- _Your instructions_
Look below for the lines from the one with "if m <? k' then" to the one with "intros pm k pm' k' Hk. unfold", and copy exactly those lines, both ends included.

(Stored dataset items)
(** C7. Recursive struct definitions.

    First part.  Let the construction of the schema of [t] have come,
    without problem, to a field [f] that makes it descend into the struct
    type [u].  If [u] is under construction at that moment (as [t] itself
    always is), the construction of [t] returns a codec whose problem is
    "field [f] is recursively defined", with its tables freed.  If the
    construction of [u] returns a codec whose problem reports a recursive
    definition, the construction of [t] returns a codec whose problem is
    that report under field [f].  In both cases the codec is the one the
    cache then holds for [t], so any later construction attempt returns the
    same codec and error.

    Second part.  A cyclic definition is never accepted: whenever a cycle
    of nested struct fields can be reached from [t], the codec that the
    construction returns for [t] has a problem. *)
Theorem recursive_struct_is_reported :
  (forall (fuel : nat) (cache : Cache) (t : string)
          (pre post : list StructField) (f : StructField) (b : Building) (u : GoType),
     cache !! t = None ->
     fieldsOf env t = pre ++ f :: post ->
     buildFields (getStructCodecLocked fuel) pre 0 (startBuilding cache t) = Complete b ->
     nestedType f = Some u ->
     b_cache b !! t = Some (startCodec t) /\
     (forall cu, b_cache b !! structId u = Some cu ->
                 problem cu = Some errRecursiveStruct ->
        exists cache' c,
          getStructCodecLocked (S fuel) cache t = Some (cache', c) /\
          problem c = Some (ErrFieldRecursive (Name f)) /\
          byIndex c = [] /\ byName c = ∅ /\ byMeta c = ∅ /\
          forall fuel', getStructCodecLocked fuel' cache' t = Some (cache', c)) /\
     (forall cache2 sub e,
        getStructCodecLocked fuel (b_cache b) (structId u) = Some (cache2, sub) ->
        problem sub = Some e -> reportsRecursion e ->
        exists cache' c,
          getStructCodecLocked (S fuel) cache t = Some (cache', c) /\
          problem c = Some (ErrFieldProblem (Name f) e) /\
          reportsRecursion (ErrFieldProblem (Name f) e) /\
          byIndex c = [] /\ byName c = ∅ /\ byMeta c = ∅ /\
          forall fuel', getStructCodecLocked fuel' cache' t = Some (cache', c))) /\
  (forall (fuel : nat) (cache cache' : Cache) (t u : string) (c : structCodec),
     sound cache ->
     getStructCodecLocked fuel cache t = Some (cache', c) ->
     rtc descends t u -> tc descends u u ->
     exists e, problem c = Some e /\
               forall fuel', getStructCodecLocked fuel' cache' t = Some (cache', c)).
Proof.
  split.
  - intros fuel cache t pre post f b u. apply recursion_reported_at_field.
  - intros fuel cache cache' t u c Hs Hget Hreach Hcycle.
    destruct (getStructCodecLocked_sound fuel cache cache' t c Hs Hget)
      as (Hs' & Hc' & _).
    destruct (cyclic_has_problem cache' t u c Hs' Hc' Hreach Hcycle) as [e He].
    exists e. split; [exact He|].
    intros fuel'. now apply getStructCodecLocked_hit.
Qed.

(** *** Repeated property names *)

Lemma construction_fails_at (fuel : nat) (cache : Cache) (t : string)
    (pre post : list StructField) (f : StructField) (b : Building)
    (cache2 : Cache) (hs : bool) (e : SchemaError) :
  cache !! t = None ->
  fieldsOf env t = pre ++ f :: post ->
  buildFields (getStructCodecLocked fuel) pre 0 (startBuilding cache t) = Complete b ->
  buildField (getStructCodecLocked fuel) (List.length pre) f (b_cache b)
             (b_byMeta b) (b_byName b) (b_hasSlice b) = Fail cache2 hs e ->
  getStructCodecLocked (S fuel) cache t
  = Some (<[t := mkStructCodec ∅ ∅ [] hs (Some e)]> cache2,
          mkStructCodec ∅ ∅ [] hs (Some e)).
Proof.
  intros Hmiss Hfields Hpre Hstep.
  rewrite getStructCodecLocked_S, Hmiss, Hfields, buildFields_app, Hpre.
  cbn [RawDatastore.buildFields Nat.add]. now rewrite Hstep.
Qed.

Lemma append_cancel_l (p a b : string) : (p +:+ a)%string = (p +:+ b)%string -> a = b.
Proof.
  intros H. pose proof (sliceFrom_app p a) as Ha. rewrite H, sliceFrom_app in Ha.
  now injection Ha.
Qed.

(** The name reported is one the table held before the field was reached,
    whatever the order in which the names of the nested struct come. *)
Lemma addNames_collision prefix i rel bn :
  NoDup rel.*1 ->
  (exists r, r ∈ rel.*1 /\ is_Some (bn !! (prefix +:+ r)%string)) ->
  exists r, r ∈ rel.*1 /\ is_Some (bn !! (prefix +:+ r)%string) /\
            addNames prefix i rel bn = inr (ErrRepeatedName (prefix +:+ r)).
Proof.
  revert bn. induction rel as [|[r0 j0] rel IH]; intros bn Hnd (r & Hin & Hsome).
  - inversion Hin.
  - cbn [addNames]. cbn in Hnd. apply NoDup_cons in Hnd as [Hr0 Hnd].
    destruct (bn !! (prefix +:+ r0)%string) eqn:E.
    + exists r0. split; [left|]. split; [rewrite E; eauto|reflexivity].
    + cbn in Hin. apply elem_of_cons in Hin as [->|Hin].
      * rewrite E in Hsome. destruct Hsome; discriminate.
      * destruct (IH (<[(prefix +:+ r0)%string := i]> bn) Hnd) as (r' & Hin' & Hs' & Hr').
        { exists r. split; [exact Hin|].
          destruct (decide ((prefix +:+ r0)%string = (prefix +:+ r)%string)) as [<-|Hne].
          - rewrite lookup_insert_eq. eauto.
          - now rewrite lookup_insert_ne. }
        exists r'. split; [now right|]. split; [|exact Hr'].
        rewrite lookup_insert_ne in Hs'; [exact Hs'|].
        intros Heq. apply append_cancel_l in Heq. subst r'. contradiction.
Qed.

Lemma mapRange_NoDup (m : gmap string nat) : NoDup (mapRange nat m).*1.
Proof. rewrite mapRange_entries. apply NoDup_fst_map_to_list. Qed.

(** A plain field whose name is already in the table. *)
Lemma buildField_repeated_plain rec i f cache bm bn hs nm opts cv sl h0 :
  exported f = true -> readTag f = TagName nm opts ->
  fieldShape env f false = inl (cv, sl, None, h0) ->
  negb cv && negb (propertyTypeOK env
                     (if sl then default (TOther "") (elemOf (Type_ f)) else Type_ f)) = false ->
  is_Some (bn !! nm) ->
  buildField rec i f cache bm bn hs = Fail cache (hs || h0) (ErrRepeatedName nm).
Proof.
  intros Hexp Htag Hshape Hok [j Hj].
  unfold RawDatastore.buildField. fold (exported f). rewrite Htag, Hexp. cbn [negb].
  unfold RawDatastore.fieldByType. rewrite fieldShape_hasSlice, Hshape, Hok, Hj.
  reflexivity.
Qed.

(** A nested struct one of whose flattened names is already in the table. *)
Lemma buildField_repeated_nested rec i f cache bm bn hs nm opts cv sl u h0 cache1 sub :
  exported f = true -> readTag f = TagName nm opts ->
  fieldShape env f false = inl (cv, sl, Some u, h0) ->
  rec cache (structId u) = Some (cache1, sub) ->
  problem sub = None -> sl && hasSlice sub = false ->
  (exists rel, is_Some (byName sub !! rel) /\
               is_Some (bn !! (dotted nm +:+ rel)%string)) ->
  exists rel,
    is_Some (byName sub !! rel) /\ is_Some (bn !! (dotted nm +:+ rel)%string) /\
    buildField rec i f cache bm bn hs
    = Fail cache1 (hs || h0 || hasSlice sub) (ErrRepeatedName (dotted nm +:+ rel)).
Proof.
  intros Hexp Htag Hshape Hrec Hp Hsl (rel & Hrel & Hsome).
  destruct (addNames_collision (dotted nm) i (mapRange nat (byName sub)) bn
              (mapRange_NoDup _))
    as (r & Hin & Hs & Hadd).
  { exists rel. split; [now apply mapRange_names|exact Hsome]. }
  exists r. split; [now apply mapRange_names|]. split; [exact Hs|].
  unfold RawDatastore.buildField. fold (exported f). rewrite Htag, Hexp. cbn [negb].
  unfold RawDatastore.fieldByType. rewrite fieldShape_hasSlice, Hshape, Hrec, Hp, Hsl.
  fold (dotted nm). now rewrite Hadd.
Qed.

(** A name in the table of a construction under way was put there by an
    earlier field that is exported and carries a name. *)
Lemma name_has_source (fuel : nat) (cache : Cache) (t : string)
    (pre : list StructField) (b : Building) (nm : string) :
  buildFields (getStructCodecLocked fuel) pre 0 (startBuilding cache t) = Complete b ->
  is_Some (b_byName b !! nm) ->
  exists k f0 nm0 opts0,
    b_byName b !! nm = Some k /\ pre !! k = Some f0 /\
    exported f0 = true /\ readTag f0 = TagName nm0 opts0.
Proof.
  intros Hpre [k Hk].
  apply buildFields_spec in Hpre as (_ & _ & tags & _ & _ & _ & Hinv & _);
    [|apply getStructCodecLocked_builder].
  destruct (Hinv nm k Hk) as [Hold|(k' & f0 & nm0 & opts0 & -> & Hf0 & He & Ht)].
  - cbn in Hold. rewrite lookup_empty in Hold. discriminate.
  - exists k', f0, nm0, opts0. auto.
Qed.


End BuildTheory.

(** ** Save *)

Section SaveTheory.

Variable env : TypeEnv.
Variable ToProperty : Value -> Property + string.
Variable SetValue : Iface -> IndexSetting -> Property + string.

Local Abbreviation saveLeaf := (saveLeaf env ToProperty SetValue).
Local Abbreviation saveProp := (saveProp env ToProperty SetValue).
Local Abbreviation saveFields := (saveFields env ToProperty SetValue).
Local Abbreviation saveWith := (saveWith env ToProperty SetValue).
Local Abbreviation save := (save env ToProperty SetValue).

Local Open Scope Z_scope.

Definition limited (m k' : Z) (pm' : PropertyMap) : exec (Error + PropertyMap * Z) :=
  if m <? k' then Return (inl ErrTooManyIndexed) else Return (inr (pm', k')).

(** A step [bounded] of the save with ceiling [m] against the same step
    [free] without a ceiling: whenever the free step goes through, the count
    has not decreased and, if it was within the ceiling before, the bounded
    step gives the same map and count when the count stays within the
    ceiling, and the limit error otherwise. *)
Definition follows (m : Z)
    (free bounded : PropertyMap -> Z -> exec (Error + PropertyMap * Z)) : Prop :=
  forall pm k pm' k',
    0 <= k ->
    free pm k = Return (inr (pm', k')) ->
    k <= k' /\ (k <= m -> bounded pm k = limited m k' pm').

(** The same for a whole [save], which starts its count at 0. *)
Definition codec_follows (m : Z) (c : structCodec) : Prop :=
  forall o pm prefix idx pm' n,
    saveWith None c o pm prefix idx = Return (inr (pm', n)) ->
    0 <= n /\ saveWith (Some m) c o pm prefix idx = limited m n pm'.

Lemma saveLeaf_follows (m : Z) st nm si v :
  follows m (saveLeaf None st nm si v) (saveLeaf (Some m) st nm si v).
Proof.
  intros pm k pm' k' Hk. unfold RawDatastore.saveLeaf, limited.
  destruct (if convert st then _ else _) as [[prop|msg]|]; simpl; try discriminate.
  destruct (decide (propIndexSetting prop = ShouldIndex)); simpl.
  - intros [= <- <-]. split; [lia|reflexivity].
  - intros [= <- <-]. split; [lia|]. intros Hm.
    destruct (Z.ltb_spec m k); [lia|reflexivity].
Qed.

Lemma saveElems_follows (m : Z) free bounded :
  (forall v, follows m (free v) (bounded v)) ->
  forall elems, follows m (saveElems free elems) (saveElems bounded elems).
Proof.
  intros H elems. induction elems as [|v elems IH]; intros pm k pm' k' Hk.
  - simpl. intros [= <- <-]. split; [lia|]. intros Hm. unfold limited.
    destruct (Z.ltb_spec m k); [lia|reflexivity].
  - simpl. destruct (free v pm k) as [[err|[pm1 k1]]|] eqn:E; simpl; try discriminate.
    intros Hrest.
    destruct (H v pm k pm1 k1 Hk E) as [Hle Hb].
    destruct (IH pm1 k1 pm' k' ltac:(lia) Hrest) as [Hle' Hb'].
    split; [lia|]. intros Hm. rewrite (Hb Hm). unfold limited at 1.
    destruct (Z.ltb_spec m k1) as [Hover|Hin]; simpl.
    + unfold limited. destruct (Z.ltb_spec m k'); [reflexivity|lia].
    + apply Hb'. lia.
Qed.

Lemma saveProp_follows (m : Z) free bounded st nm si v :
  (forall sub, substructCodec st = Some sub ->
     forall o pm prefix idx pm' n,
       free sub o pm prefix idx = Return (inr (pm', n)) ->
       0 <= n /\ bounded sub o pm prefix idx = limited m n pm') ->
  follows m (saveProp free None st nm si v) (saveProp bounded (Some m) st nm si v).
Proof.
  intros Hsub. unfold RawDatastore.saveProp.
  destruct (substructCodec st) as [sub|]; [|apply saveLeaf_follows].
  intros pm k pm' k' Hk.
  destruct (free sub v pm nm si) as [[err|[pm1 n]]|] eqn:E; simpl; try discriminate.
  intros [= <- <-].
  destruct (Hsub sub eq_refl _ _ _ _ _ _ E) as [Hn Hb]. rewrite Hb.
  split; [lia|]. intros Hm. unfold limited.
  destruct (Z.ltb_spec m n); simpl.
  - destruct (Z.ltb_spec m (k + n)); [reflexivity|lia].
  - reflexivity.
Qed.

- _Answer for this exercise_
  if m <? k' then Return (inl ErrTooManyIndexed) else Return (inr (pm', k')).

(** A step [bounded] of the save with ceiling [m] against the same step
    [free] without a ceiling: whenever the free step goes through, the count
    has not decreased and, if it was within the ceiling before, the bounded
    step gives the same map and count when the count stays within the
    ceiling, and the limit error otherwise. *)
Definition follows (m : Z)
    (free bounded : PropertyMap -> Z -> exec (Error + PropertyMap * Z)) : Prop :=
  forall pm k pm' k',
    0 <= k ->
    free pm k = Return (inr (pm', k')) ->
    k <= k' /\ (k <= m -> bounded pm k = limited m k' pm').

(** The same for a whole [save], which starts its count at 0. *)
Definition codec_follows (m : Z) (c : structCodec) : Prop :=
  forall o pm prefix idx pm' n,
    saveWith None c o pm prefix idx = Return (inr (pm', n)) ->
    0 <= n /\ saveWith (Some m) c o pm prefix idx = limited m n pm'.

Lemma saveLeaf_follows (m : Z) st nm si v :
  follows m (saveLeaf None st nm si v) (saveLeaf (Some m) st nm si v).
Proof.
  intros pm k pm' k' Hk. unfold RawDatastore.saveLeaf, limited.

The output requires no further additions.